== Segment start ==

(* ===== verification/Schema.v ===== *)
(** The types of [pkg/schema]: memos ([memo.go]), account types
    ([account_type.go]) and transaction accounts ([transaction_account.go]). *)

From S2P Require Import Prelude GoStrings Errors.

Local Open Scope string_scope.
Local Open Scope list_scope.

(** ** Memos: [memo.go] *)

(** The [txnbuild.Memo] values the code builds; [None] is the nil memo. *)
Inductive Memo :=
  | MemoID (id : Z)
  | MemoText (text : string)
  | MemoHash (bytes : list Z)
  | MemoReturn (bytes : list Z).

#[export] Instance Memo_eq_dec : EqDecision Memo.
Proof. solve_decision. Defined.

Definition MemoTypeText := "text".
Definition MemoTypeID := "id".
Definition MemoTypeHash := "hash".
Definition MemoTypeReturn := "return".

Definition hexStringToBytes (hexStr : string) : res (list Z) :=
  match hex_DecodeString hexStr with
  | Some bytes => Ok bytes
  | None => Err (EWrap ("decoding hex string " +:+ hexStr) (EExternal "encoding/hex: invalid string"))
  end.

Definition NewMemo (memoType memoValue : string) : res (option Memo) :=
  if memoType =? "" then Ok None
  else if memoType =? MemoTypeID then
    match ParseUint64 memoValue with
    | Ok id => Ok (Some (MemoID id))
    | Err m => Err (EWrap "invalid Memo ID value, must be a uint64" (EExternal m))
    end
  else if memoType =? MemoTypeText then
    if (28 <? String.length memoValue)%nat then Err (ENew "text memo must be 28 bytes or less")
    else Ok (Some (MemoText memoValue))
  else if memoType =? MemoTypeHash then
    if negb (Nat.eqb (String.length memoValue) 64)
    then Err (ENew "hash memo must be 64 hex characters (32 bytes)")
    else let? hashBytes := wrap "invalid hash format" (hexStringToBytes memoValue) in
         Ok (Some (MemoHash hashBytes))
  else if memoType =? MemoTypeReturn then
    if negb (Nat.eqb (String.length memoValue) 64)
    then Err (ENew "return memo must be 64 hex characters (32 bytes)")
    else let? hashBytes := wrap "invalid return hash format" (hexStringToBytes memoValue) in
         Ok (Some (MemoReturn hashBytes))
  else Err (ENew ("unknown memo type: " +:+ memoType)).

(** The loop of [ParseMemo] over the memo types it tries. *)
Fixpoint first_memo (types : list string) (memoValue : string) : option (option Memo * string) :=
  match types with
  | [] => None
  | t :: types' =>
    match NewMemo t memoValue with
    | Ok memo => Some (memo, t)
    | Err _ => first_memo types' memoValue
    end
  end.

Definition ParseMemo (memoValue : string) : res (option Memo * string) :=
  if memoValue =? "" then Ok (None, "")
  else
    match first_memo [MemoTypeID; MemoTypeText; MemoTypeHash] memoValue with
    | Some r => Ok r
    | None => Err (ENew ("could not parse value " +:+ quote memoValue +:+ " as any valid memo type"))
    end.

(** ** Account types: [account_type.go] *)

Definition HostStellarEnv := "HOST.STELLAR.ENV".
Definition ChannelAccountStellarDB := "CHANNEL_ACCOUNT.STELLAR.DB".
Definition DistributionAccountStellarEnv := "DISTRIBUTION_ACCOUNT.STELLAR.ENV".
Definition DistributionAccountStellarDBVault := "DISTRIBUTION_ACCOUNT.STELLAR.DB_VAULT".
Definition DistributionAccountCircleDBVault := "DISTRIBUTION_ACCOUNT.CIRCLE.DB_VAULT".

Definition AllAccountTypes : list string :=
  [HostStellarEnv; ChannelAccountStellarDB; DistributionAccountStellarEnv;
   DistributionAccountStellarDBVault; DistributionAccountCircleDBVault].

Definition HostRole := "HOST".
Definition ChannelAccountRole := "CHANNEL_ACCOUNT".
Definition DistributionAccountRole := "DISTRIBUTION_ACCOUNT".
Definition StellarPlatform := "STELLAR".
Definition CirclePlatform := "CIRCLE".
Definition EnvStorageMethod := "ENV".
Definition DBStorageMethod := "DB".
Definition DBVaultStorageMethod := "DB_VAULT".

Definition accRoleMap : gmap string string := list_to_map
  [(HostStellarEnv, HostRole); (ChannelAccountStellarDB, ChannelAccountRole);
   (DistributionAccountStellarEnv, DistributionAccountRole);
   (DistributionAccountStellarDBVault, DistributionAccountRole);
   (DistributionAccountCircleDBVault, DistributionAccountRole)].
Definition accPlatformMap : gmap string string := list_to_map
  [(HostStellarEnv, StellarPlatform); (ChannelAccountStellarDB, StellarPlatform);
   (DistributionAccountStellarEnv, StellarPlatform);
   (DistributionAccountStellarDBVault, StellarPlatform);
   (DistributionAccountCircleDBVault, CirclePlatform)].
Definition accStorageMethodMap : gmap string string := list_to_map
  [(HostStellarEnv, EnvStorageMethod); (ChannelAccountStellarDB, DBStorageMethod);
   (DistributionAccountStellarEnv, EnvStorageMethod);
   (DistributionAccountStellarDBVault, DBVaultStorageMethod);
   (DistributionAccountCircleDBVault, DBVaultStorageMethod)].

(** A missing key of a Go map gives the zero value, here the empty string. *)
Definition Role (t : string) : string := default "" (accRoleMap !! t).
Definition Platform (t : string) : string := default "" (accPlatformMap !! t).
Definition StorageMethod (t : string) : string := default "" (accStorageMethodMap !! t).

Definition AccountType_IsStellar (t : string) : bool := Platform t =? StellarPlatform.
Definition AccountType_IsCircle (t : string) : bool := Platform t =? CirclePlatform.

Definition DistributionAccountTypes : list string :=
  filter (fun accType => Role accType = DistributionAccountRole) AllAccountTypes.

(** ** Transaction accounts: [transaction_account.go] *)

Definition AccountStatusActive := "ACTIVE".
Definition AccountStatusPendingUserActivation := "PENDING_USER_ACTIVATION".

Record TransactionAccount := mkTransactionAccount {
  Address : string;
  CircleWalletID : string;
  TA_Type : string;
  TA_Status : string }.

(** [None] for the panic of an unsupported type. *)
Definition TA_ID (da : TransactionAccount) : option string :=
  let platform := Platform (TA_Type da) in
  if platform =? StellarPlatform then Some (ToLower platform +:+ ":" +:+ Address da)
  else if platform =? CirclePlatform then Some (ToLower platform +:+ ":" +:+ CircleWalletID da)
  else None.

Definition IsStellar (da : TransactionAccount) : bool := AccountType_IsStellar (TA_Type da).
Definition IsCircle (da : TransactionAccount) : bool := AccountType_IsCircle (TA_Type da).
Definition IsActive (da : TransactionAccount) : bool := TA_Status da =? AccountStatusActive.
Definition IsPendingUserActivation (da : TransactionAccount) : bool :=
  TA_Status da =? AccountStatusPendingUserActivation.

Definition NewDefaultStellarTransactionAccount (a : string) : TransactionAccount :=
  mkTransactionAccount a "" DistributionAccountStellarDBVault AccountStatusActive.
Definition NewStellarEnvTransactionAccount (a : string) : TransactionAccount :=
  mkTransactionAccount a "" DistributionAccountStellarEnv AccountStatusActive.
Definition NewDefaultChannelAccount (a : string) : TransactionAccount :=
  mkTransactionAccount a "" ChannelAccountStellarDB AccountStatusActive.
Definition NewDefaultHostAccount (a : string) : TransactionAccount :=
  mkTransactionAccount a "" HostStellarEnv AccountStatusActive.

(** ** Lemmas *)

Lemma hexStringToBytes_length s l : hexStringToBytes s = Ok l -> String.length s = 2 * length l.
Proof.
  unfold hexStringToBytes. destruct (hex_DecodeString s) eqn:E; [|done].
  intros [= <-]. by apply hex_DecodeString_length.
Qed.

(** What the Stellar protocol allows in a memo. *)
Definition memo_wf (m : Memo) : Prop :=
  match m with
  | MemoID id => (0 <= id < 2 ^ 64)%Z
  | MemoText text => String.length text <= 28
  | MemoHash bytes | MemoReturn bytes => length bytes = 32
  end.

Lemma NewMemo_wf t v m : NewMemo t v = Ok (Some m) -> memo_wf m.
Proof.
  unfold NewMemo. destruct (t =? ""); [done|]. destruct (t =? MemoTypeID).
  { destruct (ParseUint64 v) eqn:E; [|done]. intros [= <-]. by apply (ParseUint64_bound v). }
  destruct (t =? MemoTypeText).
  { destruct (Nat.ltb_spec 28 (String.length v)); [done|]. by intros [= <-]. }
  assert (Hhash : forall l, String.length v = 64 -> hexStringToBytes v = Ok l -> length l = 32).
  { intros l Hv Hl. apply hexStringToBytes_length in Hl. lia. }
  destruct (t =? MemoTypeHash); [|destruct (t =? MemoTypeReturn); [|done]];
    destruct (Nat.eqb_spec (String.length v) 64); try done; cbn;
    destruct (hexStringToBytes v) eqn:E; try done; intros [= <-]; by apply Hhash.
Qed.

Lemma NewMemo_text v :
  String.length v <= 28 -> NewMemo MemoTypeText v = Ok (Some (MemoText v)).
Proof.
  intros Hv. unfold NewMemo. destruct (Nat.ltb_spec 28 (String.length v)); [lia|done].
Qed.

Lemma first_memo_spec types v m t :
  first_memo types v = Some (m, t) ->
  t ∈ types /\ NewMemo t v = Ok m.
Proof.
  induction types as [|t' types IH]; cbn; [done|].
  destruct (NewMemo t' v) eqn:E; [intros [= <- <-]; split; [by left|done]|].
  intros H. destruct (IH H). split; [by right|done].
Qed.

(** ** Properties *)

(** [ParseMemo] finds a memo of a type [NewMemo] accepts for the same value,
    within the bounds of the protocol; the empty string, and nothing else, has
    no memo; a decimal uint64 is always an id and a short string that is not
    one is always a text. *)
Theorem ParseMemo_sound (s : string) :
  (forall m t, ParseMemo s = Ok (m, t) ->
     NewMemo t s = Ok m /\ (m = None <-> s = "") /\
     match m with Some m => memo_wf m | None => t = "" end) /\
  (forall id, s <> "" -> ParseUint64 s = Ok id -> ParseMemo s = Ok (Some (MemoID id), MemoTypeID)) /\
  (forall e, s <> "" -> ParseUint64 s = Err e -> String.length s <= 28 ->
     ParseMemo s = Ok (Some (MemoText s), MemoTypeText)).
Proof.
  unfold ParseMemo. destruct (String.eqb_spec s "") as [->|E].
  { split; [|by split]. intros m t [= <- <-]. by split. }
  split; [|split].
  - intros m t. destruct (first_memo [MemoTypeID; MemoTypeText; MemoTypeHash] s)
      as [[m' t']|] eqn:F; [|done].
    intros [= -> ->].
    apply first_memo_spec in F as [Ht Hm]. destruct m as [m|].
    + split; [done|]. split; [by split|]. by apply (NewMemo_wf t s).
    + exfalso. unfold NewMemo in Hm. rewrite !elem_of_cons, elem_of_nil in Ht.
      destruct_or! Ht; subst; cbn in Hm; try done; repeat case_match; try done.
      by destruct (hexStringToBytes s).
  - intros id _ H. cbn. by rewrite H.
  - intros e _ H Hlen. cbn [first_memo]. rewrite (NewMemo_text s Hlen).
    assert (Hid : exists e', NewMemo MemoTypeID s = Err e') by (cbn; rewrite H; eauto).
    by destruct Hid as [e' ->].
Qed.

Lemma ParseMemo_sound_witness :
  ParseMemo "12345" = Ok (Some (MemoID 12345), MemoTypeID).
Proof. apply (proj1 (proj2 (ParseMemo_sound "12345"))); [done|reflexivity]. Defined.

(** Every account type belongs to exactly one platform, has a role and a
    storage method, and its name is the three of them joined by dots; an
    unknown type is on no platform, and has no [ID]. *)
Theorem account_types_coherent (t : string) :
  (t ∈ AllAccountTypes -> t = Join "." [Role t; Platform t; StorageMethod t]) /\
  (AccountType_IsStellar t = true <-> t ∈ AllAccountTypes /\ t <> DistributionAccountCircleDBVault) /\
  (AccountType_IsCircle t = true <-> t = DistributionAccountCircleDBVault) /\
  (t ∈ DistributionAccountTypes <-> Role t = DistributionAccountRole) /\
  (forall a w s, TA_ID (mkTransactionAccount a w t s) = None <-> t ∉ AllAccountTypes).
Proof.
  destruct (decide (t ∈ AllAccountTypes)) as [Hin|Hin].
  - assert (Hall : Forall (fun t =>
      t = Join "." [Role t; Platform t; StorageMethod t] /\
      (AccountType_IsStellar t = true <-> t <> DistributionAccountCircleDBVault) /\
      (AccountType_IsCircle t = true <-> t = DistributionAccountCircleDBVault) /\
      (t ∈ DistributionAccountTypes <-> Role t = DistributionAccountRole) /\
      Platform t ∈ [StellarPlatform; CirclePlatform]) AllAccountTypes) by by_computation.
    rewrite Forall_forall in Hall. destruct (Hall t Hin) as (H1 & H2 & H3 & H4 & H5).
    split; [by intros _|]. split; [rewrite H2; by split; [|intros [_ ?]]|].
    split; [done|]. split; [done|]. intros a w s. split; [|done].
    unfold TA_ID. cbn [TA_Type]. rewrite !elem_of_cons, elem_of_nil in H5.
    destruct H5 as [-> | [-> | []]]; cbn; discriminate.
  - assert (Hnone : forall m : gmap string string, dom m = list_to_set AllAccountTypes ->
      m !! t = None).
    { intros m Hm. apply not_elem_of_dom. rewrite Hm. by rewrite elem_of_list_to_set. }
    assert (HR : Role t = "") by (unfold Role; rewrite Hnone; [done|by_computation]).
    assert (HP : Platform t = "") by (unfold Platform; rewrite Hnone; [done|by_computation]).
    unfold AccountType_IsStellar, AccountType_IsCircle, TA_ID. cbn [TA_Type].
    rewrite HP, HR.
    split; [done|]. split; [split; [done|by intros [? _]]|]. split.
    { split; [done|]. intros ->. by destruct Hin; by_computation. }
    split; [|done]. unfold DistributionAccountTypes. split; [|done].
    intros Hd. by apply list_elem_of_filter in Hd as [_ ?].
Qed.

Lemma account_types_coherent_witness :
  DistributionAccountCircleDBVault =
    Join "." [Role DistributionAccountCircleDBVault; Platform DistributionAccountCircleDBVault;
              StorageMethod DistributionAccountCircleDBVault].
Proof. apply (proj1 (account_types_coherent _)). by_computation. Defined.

== Segment end ==

Beginning at the line above with "Definition accPlatformMap : gmap" and finishing at the line with "EnvStorageMethod); (ChannelAccountStellarDB, DBStorageMethod);", return each line exactly and return nothing else.

- **Result**:
Definition accPlatformMap : gmap string string := list_to_map
  [(HostStellarEnv, StellarPlatform); (ChannelAccountStellarDB, StellarPlatform);
   (DistributionAccountStellarEnv, StellarPlatform);
   (DistributionAccountStellarDBVault, StellarPlatform);
   (DistributionAccountCircleDBVault, CirclePlatform)].
Definition accStorageMethodMap : gmap string string := list_to_map
  [(HostStellarEnv, EnvStorageMethod); (ChannelAccountStellarDB, DBStorageMethod);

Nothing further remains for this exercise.